Input material:
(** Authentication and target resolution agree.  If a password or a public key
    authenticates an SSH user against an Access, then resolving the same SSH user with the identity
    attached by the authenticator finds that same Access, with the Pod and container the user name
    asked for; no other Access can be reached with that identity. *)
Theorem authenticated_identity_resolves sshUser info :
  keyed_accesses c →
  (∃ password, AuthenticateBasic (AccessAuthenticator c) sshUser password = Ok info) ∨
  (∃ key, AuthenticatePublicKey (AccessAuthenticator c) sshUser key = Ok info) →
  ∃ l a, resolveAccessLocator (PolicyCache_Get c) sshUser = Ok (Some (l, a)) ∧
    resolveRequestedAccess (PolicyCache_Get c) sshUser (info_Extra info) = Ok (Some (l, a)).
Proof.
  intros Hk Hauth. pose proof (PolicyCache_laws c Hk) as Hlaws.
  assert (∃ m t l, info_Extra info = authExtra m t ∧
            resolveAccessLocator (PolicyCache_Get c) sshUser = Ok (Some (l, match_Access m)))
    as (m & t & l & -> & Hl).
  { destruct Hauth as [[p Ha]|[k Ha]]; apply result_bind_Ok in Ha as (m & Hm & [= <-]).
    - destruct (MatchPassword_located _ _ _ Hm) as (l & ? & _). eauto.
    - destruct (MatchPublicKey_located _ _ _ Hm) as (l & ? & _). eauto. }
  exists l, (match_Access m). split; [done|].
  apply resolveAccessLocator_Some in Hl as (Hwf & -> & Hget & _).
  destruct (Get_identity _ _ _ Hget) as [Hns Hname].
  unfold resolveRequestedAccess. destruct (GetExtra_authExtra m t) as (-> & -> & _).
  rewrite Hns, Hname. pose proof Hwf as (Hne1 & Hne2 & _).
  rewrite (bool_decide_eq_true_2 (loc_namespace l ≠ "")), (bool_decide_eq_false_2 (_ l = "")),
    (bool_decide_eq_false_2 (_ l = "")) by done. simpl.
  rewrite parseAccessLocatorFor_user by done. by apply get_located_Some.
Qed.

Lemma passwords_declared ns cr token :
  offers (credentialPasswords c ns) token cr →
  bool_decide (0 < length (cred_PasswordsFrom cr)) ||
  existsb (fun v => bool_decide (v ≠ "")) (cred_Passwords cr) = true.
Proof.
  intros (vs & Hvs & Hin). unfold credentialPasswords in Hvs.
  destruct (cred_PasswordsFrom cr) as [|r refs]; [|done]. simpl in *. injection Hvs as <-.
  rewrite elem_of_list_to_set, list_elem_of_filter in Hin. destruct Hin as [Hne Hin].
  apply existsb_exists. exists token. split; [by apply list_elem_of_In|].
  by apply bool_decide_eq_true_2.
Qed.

What needs to be done:
What is needed is an exact copy of the lines from the start of the listing through the line where "offers (credentialPasswords c" sits, please, both end lines included and nothing more.

Solved exercise:
(** Authentication and target resolution agree.  If a password or a public key
    authenticates an SSH user against an Access, then resolving the same SSH user with the identity
    attached by the authenticator finds that same Access, with the Pod and container the user name
    asked for; no other Access can be reached with that identity. *)
Theorem authenticated_identity_resolves sshUser info :
  keyed_accesses c →
  (∃ password, AuthenticateBasic (AccessAuthenticator c) sshUser password = Ok info) ∨
  (∃ key, AuthenticatePublicKey (AccessAuthenticator c) sshUser key = Ok info) →
  ∃ l a, resolveAccessLocator (PolicyCache_Get c) sshUser = Ok (Some (l, a)) ∧
    resolveRequestedAccess (PolicyCache_Get c) sshUser (info_Extra info) = Ok (Some (l, a)).
Proof.
  intros Hk Hauth. pose proof (PolicyCache_laws c Hk) as Hlaws.
  assert (∃ m t l, info_Extra info = authExtra m t ∧
            resolveAccessLocator (PolicyCache_Get c) sshUser = Ok (Some (l, match_Access m)))
    as (m & t & l & -> & Hl).
  { destruct Hauth as [[p Ha]|[k Ha]]; apply result_bind_Ok in Ha as (m & Hm & [= <-]).
    - destruct (MatchPassword_located _ _ _ Hm) as (l & ? & _). eauto.
    - destruct (MatchPublicKey_located _ _ _ Hm) as (l & ? & _). eauto. }
  exists l, (match_Access m). split; [done|].
  apply resolveAccessLocator_Some in Hl as (Hwf & -> & Hget & _).
  destruct (Get_identity _ _ _ Hget) as [Hns Hname].
  unfold resolveRequestedAccess. destruct (GetExtra_authExtra m t) as (-> & -> & _).
  rewrite Hns, Hname. pose proof Hwf as (Hne1 & Hne2 & _).
  rewrite (bool_decide_eq_true_2 (loc_namespace l ≠ "")), (bool_decide_eq_false_2 (_ l = "")),
    (bool_decide_eq_false_2 (_ l = "")) by done. simpl.
  rewrite parseAccessLocatorFor_user by done. by apply get_located_Some.
Qed.

Lemma passwords_declared ns cr token :
  offers (credentialPasswords c ns) token cr →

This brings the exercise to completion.